The hunt for the Boeing 777, which disappeared on March 8 last year en route from Kuala Lumpur to Beijing with 239 people aboard, has focused on the southern Indian Ocean off Australia.
No trace of it has so far been found.
Last week a two-metre long wing component called a flaperon, with barnacles encrusted on its surface, was found on the French island of La Reunion, igniting hopes that one of the world’s greatest aviation mysteries could be solved.
The part has been confirmed as coming from a Boeing 777.
Technical experts, including from US aerospace giant Boeing, are due to begin from Wednesday examining the debris in France to determine conclusively whether it belonged to the flight.
Scientists said the main information the barnacles would provide was how long the piece had been in the water.
“They might be able to age the barnacles and if the barnacles are older than the crash date that would suggest it was not the wreckage,” said Melanie Bishop, associate professor in biological sciences at Sydney’s Macquarie University.
Further analysis of the shells could indicate the temperature of the waters the piece had travelled through, she added.

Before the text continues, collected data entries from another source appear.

Lemma fdiv_1024 z : (Z.abs z < 2 ^ 53)%Z -> fdiv (inject_Z z) 1024 == inject_Z z / 1024.
Proof.
  intros H. unfold fdiv. assert (inject_Z z / 1024 == inject_Z z * pow2 (-10)) as E
    by (change (pow2 (-10)) with (1 # 1024); unfold Qdiv; change (/ 1024) with (1 # 1024); ring).
  rewrite E. apply rnd_exact; lia.
Qed.

Lemma fdiv_mono x y d : 0 < d -> x <= y -> fdiv x d <= fdiv y d.
Proof.
  intros Hd H. apply rnd_mono. unfold Qdiv. apply Qmult_le_compat_r; [done|].
  apply Qinv_le_0_compat. lra.
Qed.

Lemma decimal_value_nonneg ip fp : 0 <= decimal_value ip fp.
Proof. unfold decimal_value, Qle. cbn. lia. Qed.

Definition cap (value : float64) : float64 := if Qle_bool value 100 then value else 100.

Lemma cap_bounds v : 0 <= v -> 0 <= cap v <= 100.
Proof.
  intros H. unfold cap. destruct (Qle_bool v 100) eqn:E.
  - apply Qle_bool_iff in E. lra.
  - lra.
Qed.

Lemma cap_mono v w : v <= w -> cap v <= cap w.
Proof.
  intros H. unfold cap. destruct (Qle_bool v 100) eqn:E, (Qle_bool w 100) eqn:F; try lra.
  - by apply Qle_bool_iff in E.
  - apply Qle_bool_iff in F. assert (v <= 100) as Hv by lra. apply Qle_bool_iff in Hv. congruence.
Qed.

Lemma of_int_nonneg z : (0 <= z)%Z -> 0 <= of_int z.
Proof. intros H. apply rnd_nonneg. change 0 with (inject_Z 0). by rewrite <- Zle_Qle. Qed.

Lemma limit_in_k_mono v w storage :
  (0 <= storage)%Z -> v <= w -> limit_in_k v storage <= limit_in_k w storage.
Proof.
  intros Hs H. unfold limit_in_k. fold (cap v) (cap w). pose proof (of_int_nonneg _ Hs).
  apply fdiv_mono; [lra|]. apply rnd_mono. apply Qplus_le_compat; [|lra].
  apply fdiv_mono; [lra|]. apply rnd_mono. apply Qmult_le_compat_r; [by apply cap_mono|done].
Qed.

(** Up to 64 TiB no rounding is visible at the ends of the range. *)
Lemma limit_in_k_bounds v storage :
  (0 <= storage <= 2 ^ 46)%Z -> 0 <= v ->
  inject_Z storage / 1024 <= limit_in_k v storage <= inject_Z (2 * storage) / 1024.
Proof.
  intros Hs Hv. pose proof (cap_bounds v Hv) as [C0 C1].
  assert (of_int storage == inject_Z storage) as Es by (apply of_int_exact; lia).
  assert (0 <= inject_Z storage) as S0 by (change 0 with (inject_Z 0); rewrite <- Zle_Qle; lia).
  unfold limit_in_k. fold (cap v). set (m := fmul (cap v) (of_int storage)).
  assert (0 <= m <= inject_Z (100 * storage)) as [M0 M1].
  { split; unfold m, fmul.
    - apply rnd_nonneg. rewrite Es. nra.
    - rewrite <- rnd_int by lia. apply rnd_mono. rewrite Es, inject_Z_mult.
      change (inject_Z 100) with 100. nra. }
  set (d := fdiv m 100). assert (0 <= d <= inject_Z storage) as [D0 D1].
  { split; unfold d, fdiv.
    - apply rnd_nonneg. unfold Qdiv. change (/ 100) with (1 # 100). nra.
    - rewrite <- rnd_int by lia. apply rnd_mono. rewrite inject_Z_mult in M1.
      change (inject_Z 100) with 100 in M1. unfold Qdiv. change (/ 100) with (1 # 100). nra. }
  assert (inject_Z storage <= fadd d (of_int storage) <= inject_Z (2 * storage)) as [A0 A1].
  { split; unfold fadd.
    - rewrite <- (rnd_int storage) at 1 by lia. apply rnd_mono. lra.
    - rewrite <- (rnd_int (2 * storage)) by lia. apply rnd_mono. rewrite inject_Z_mult, Es.
      change (inject_Z 2) with 2. lra. }
  split.
  - rewrite <- fdiv_1024 by lia. by apply fdiv_mono.
  - rewrite <- fdiv_1024 by lia. by apply fdiv_mono.
Qed.

(** Nothing is added for a percentage of zero. *)
Lemma limit_in_k_0 v storage :
  (0 <= storage <= 2 ^ 46)%Z -> v == 0 -> limit_in_k v storage == inject_Z storage / 1024.
Proof.
  intros Hs Hv. assert (of_int storage == inject_Z storage) as Es by (apply of_int_exact; lia).
  unfold limit_in_k. fold (cap v). assert (cap v == 0) as Hc.
  { unfold cap. destruct (Qle_bool v 100) eqn:E; [done|].
    enough (Qle_bool v 100 = true) by congruence. apply Qle_bool_iff. lra. }
  unfold fdiv at 1, fadd, fdiv, fmul. rewrite Hc, Es, Qmult_0_l.
  change (rnd 0) with 0. change (rnd (0 / 100)) with 0. rewrite Qplus_0_l, rnd_int by lia.
  apply fdiv_1024. lia.
Qed.

(** From 100 on, the request is doubled. *)
Lemma limit_in_k_100 v storage :
  (0 <= storage <= 2 ^ 46)%Z -> 100 <= v -> limit_in_k v storage == inject_Z (2 * storage) / 1024.
Proof.
  intros Hs Hv. assert (of_int storage == inject_Z storage) as Es by (apply of_int_exact; lia).
  unfold limit_in_k. fold (cap v). assert (cap v == 100) as Hc.
  { unfold cap. destruct (Qle_bool v 100) eqn:E; [|done]. apply Qle_bool_iff in E. lra. }
  unfold fdiv at 1, fadd, fdiv, fmul. rewrite Hc, Es.
  assert (100 * inject_Z storage == inject_Z (100 * storage)) as -> by (by rewrite inject_Z_mult).
  rewrite rnd_int by lia.
  assert (inject_Z (100 * storage) / 100 == inject_Z storage) as ->
    by (rewrite inject_Z_mult; change (inject_Z 100) with 100; field).
  rewrite rnd_int, <- inject_Z_plus by lia. replace (storage + storage)%Z with (2 * storage)%Z by lia.
  rewrite rnd_int by lia. apply fdiv_1024. lia.
Qed.

Close Scope Q_scope.

(** [z / 1024], rounded up. *)
Definition ceil_k (z : Z) : Z := ((z + 1023) / 1024)%Z.

Lemma Qceiling_1024 z : Qceiling (inject_Z z / 1024) = ceil_k z.
Proof.
  unfold ceil_k. assert (Qdiv (inject_Z z) 1024 == z # 1024)%Q as E by (unfold Qeq; cbn; lia).
  rewrite E. unfold Qceiling, Qfloor. cbn [Qopp Qnum Qden].
  pose proof (Z.div_mod (- z) 1024). pose proof (Z.mod_pos_bound (- z) 1024).
  pose proof (Z.div_mod (z + 1023) 1024). pose proof (Z.mod_pos_bound (z + 1023) 1024). lia.
Qed.

Lemma limit_in_k_nonneg v storage :
  (0 <= storage)%Z -> (0 <= v)%Q -> (0 <= limit_in_k v storage)%Q.
Proof.
  intros Hs Hv. unfold limit_in_k. fold (cap v). pose proof (of_int_nonneg _ Hs).
  pose proof (cap_bounds v Hv).
  assert (forall x d, (0 < d)%Q -> (0 <= x)%Q -> (0 <= fdiv x d)%Q) as Hd.
  { intros x d H1 H2. apply rnd_nonneg. unfold Qdiv. apply Qmult_le_0_compat; [done|].
    apply Qinv_le_0_compat. lra. }
  apply Hd; [lra|]. apply rnd_nonneg.
  assert (0 <= fdiv (fmul (cap v) (of_int storage)) 100)%Q; [|lra].
  apply Hd; [lra|]. apply rnd_nonneg. nra.
Qed.

Lemma Qceiling_nonneg x : (0 <= x)%Q -> (0 <= Qceiling x)%Z.
Proof. intros H. change 0%Z with (Qceiling 0). by apply Qceiling_resp_le. Qed.

Lemma FormatCeil_nonneg x : (0 <= x)%Q -> FormatCeil x = dec (Z.to_N (Qceiling x)).
Proof.
  intros H. unfold FormatCeil. rewrite (proj2 (Qle_bool_iff 0 x) H), andb_false_r.
  apply Qceiling_nonneg in H. by destruct (Qceiling x).
Qed.

(** A limit that was converted: a numeral and the suffix. *)
Definition in_k (k : N) : string := dec k +:+ "k".

Lemma in_k_zero k : in_k k = "0k" <-> k = 0%N.
Proof.
  unfold in_k. split; [|by intros ->].
  intros H. change "0k" with (dec 0 +:+ "k") in H. by apply sapp_inj_r, dec_inj in H.
Qed.

(** The comparison of [validateLimits], length first, is the comparison of the numbers. *)
Lemma lenlex_in_k s h :
  (len (in_k h) <? len (in_k s))%nat
  || (len (in_k s) =? len (in_k h))%nat && str_ltb (in_k h) (in_k s) = (h <? s)%N.
Proof. apply lenlex_dec. Qed.

(** The percentage of an accepted limit. *)
Definition percent (limit : string) : option Q :=
  '(ip, fp) ← percentage limit; Some (decimal_value ip fp).

Lemma convertToK_Ret limit storage r :
  (0 <= storage)%Z -> convertToK limit storage = Ret r ->
  limit = "" /\ r = in_k 0 \/
  exists v, percent limit = Some v /\ (0 <= v)%Q /\
    r = in_k (Z.to_N (kilobytes (rnd v) storage)).
Proof.
  intros Hs. rewrite convertToK_eq. destruct (String.eqb_spec limit "") as [->|Hne].
  - intros [= <-]. by left.
  - unfold percent. destruct (percentage limit) as [[ip fp]|] eqn:E; [|done].
    destruct (_ || _); [done|]. intros <-%Ret_inj. right. exists (decimal_value ip fp).
    pose proof (decimal_value_nonneg ip fp) as Hd.
    split; [reflexivity|]. split; [exact Hd|]. unfold in_k, kilobytes.
    rewrite FormatCeil_nonneg; [reflexivity|]. apply limit_in_k_nonneg; [done|]. by apply rnd_nonneg.
Qed.

(** ** The limits of a pod *)

(** C14: limits of requests of up to 64 TiB, where the rounding of float64 is not visible at the
    ends of the range.  An empty limit is converted to zero.  Any other limit that is converted is
    a percentage, and becomes a number of kilobytes between the request and twice the request, both
    rounded up: the request itself for a percentage of zero, and twice the request for every
    percentage of 100 or more, which are all taken as 100. *)
Theorem convertToK_bounds limit storage r :
  (0 <= storage <= 2 ^ 46)%Z -> convertToK limit storage = Ret r ->
  limit = "" /\ r = "0k" \/
  exists v k, percent limit = Some v /\ r = in_k k /\
    (ceil_k storage <= Z.of_N k <= ceil_k (2 * storage))%Z /\
    (v == 0 -> Z.of_N k = ceil_k storage)%Q /\
    (100 <= v -> Z.of_N k = ceil_k (2 * storage))%Q.
Proof.
  intros Hs H. apply convertToK_Ret in H as [[-> ->]|(v & Hp & Hv & ->)]; [by left| |lia].
  right. exists v. eexists. split; [exact Hp|]. split; [reflexivity|].
  pose proof (limit_in_k_bounds (rnd v) storage Hs (rnd_nonneg _ Hv)) as [L U].
  apply Qceiling_resp_le in L, U. rewrite Qceiling_1024 in L, U. unfold kilobytes.
  rewrite Z2N.id; [|apply Qceiling_nonneg, limit_in_k_nonneg; [lia|by apply rnd_nonneg]].
  split; [done|]. rewrite <- !Qceiling_1024. split; intros Hz; apply Qceiling_comp.
  - apply limit_in_k_0; [done|]. by rewrite Hz.
  - apply limit_in_k_100; [done|]. rewrite <- (rnd_int 100) by lia. by apply rnd_mono.
Qed.

(** C15: a larger percentage never gives a smaller limit. *)
Theorem convertToK_monotone l1 l2 storage v1 v2 r1 r2 :
  (0 <= storage)%Z -> percent l1 = Some v1 -> percent l2 = Some v2 -> (v1 <= v2)%Q ->
  convertToK l1 storage = Ret r1 -> convertToK l2 storage = Ret r2 ->
  exists k1 k2, r1 = in_k k1 /\ r2 = in_k k2 /\ (k1 <= k2)%N.
Proof.
  intros Hs P1 P2 Hv H1 H2.
  apply convertToK_Ret in H1 as [[-> _]|(w1 & Q1 & _ & ->)]; [by cbn in P1| |done].
  apply convertToK_Ret in H2 as [[-> _]|(w2 & Q2 & N2 & ->)]; [by cbn in P2| |done].
  rewrite P1 in Q1. rewrite P2 in Q2. injection Q1 as <-. injection Q2 as <-.
  do 2 eexists. split; [reflexivity|]. split; [reflexivity|].
  unfold kilobytes. pose proof (limit_in_k_mono _ _ storage Hs (rnd_mono _ _ Hv)) as Hm.
  apply Qceiling_resp_le in Hm. lia.
Qed.

Lemma validateLimits_in_k s h (o : HelperPodOptions) :
  softLimitGrace o = in_k s -> hardLimitGrace o = in_k h -> (0 <= pvcStorage o)%Z ->
  validateLimits o =
    if (s =? 0)%N && (h =? 0)%N then
      let r := in_k (Z.to_N (Qceiling (fdiv (of_int (pvcStorage o)) 1024%Q))) in
      (o <| softLimitGrace := r |> <| hardLimitGrace := r |>, Ret tt)
    else if (s =? 0)%N || (h =? 0)%N then (o, Ret tt)
    else if (h <? s)%N then
      (o, Fail (Errorf "hard limit cannot be smaller than soft limit" []))
    else (o, Ret tt).
Proof.
  intros Hs Hh Ho. unfold validateLimits. rewrite Hs, Hh.
  assert (forall k, String.eqb (in_k k) "0k" = (k =? 0)%N) as Hz.
  { intros k. apply eq_true_iff_eq. rewrite String.eqb_eq, N.eqb_eq. apply in_k_zero. }
  rewrite !Hz, lenlex_in_k.
  rewrite FormatCeil_nonneg; [done|]. apply rnd_nonneg. pose proof (of_int_nonneg _ Ho).
  unfold Qdiv. apply Qmult_le_0_compat; [done|]. by apply Qinv_le_0_compat.
Qed.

Depending on the species of barnacles found on the flaperon, which appears relatively clean, investigators might also be able to estimate where the piece has been, scientists said.
Geology expert Hans-Georg Herbig said that if the barnacles were found to be from the Lepas family, “we can then say with certainty that the accident took place in cold maritime areas to the southwest of Australia”.
“If it has cold-water barnacles on it that might tell them it went down further south than they think. Or if it’s got only tropical barnacles, that might tell them it went down further north,” added Shane Ahyong, a crustacean specialist from the Australian Museum.
But he said some oceanic barnacles were so widespread that pinpointing their precise origin would likely be impossible given the lack of genetic and population information about them.
“There are barnacles that occur in the east Indian Ocean, there are barnacles that occur in the west Indian Ocean and that can help narrow the range,” Ahyong said.
“(But) we are talking about one side of the Indian Ocean opposed to the other side.
“The key thing they should be able to tell using these barnacles is how long the wreckage has been in the water and then they can see if that matches with the other evidence in terms of the date in which it went down, the time they think it has been floating.”
Mark Hamann, an associate professor at James Cook University in Townsville who has investigated barnacles on turtles as part of his research, agrees the find could be one of several different tools which help piece together what happened to MH370.
“It’s one bit of information that may help solve the puzzle. And it will be a little bit of information that we didn’t have before. It’s better than zero. Hopefully it can help,” he said.
Ahyong, who said forensics sometimes looked at barnacles to determine how long a human body has been in the water, said the flaperon may also hold other marine clues.
He said part of a fishing vessel which was wrecked some years ago in a typhoon off Taiwan once found its way to New Zealand, and the biggest clues to its journey were the other species hitching a ride on it.
“That wasn’t the barnacles, that was other crustaceans such as crabs and shrimp,” he said.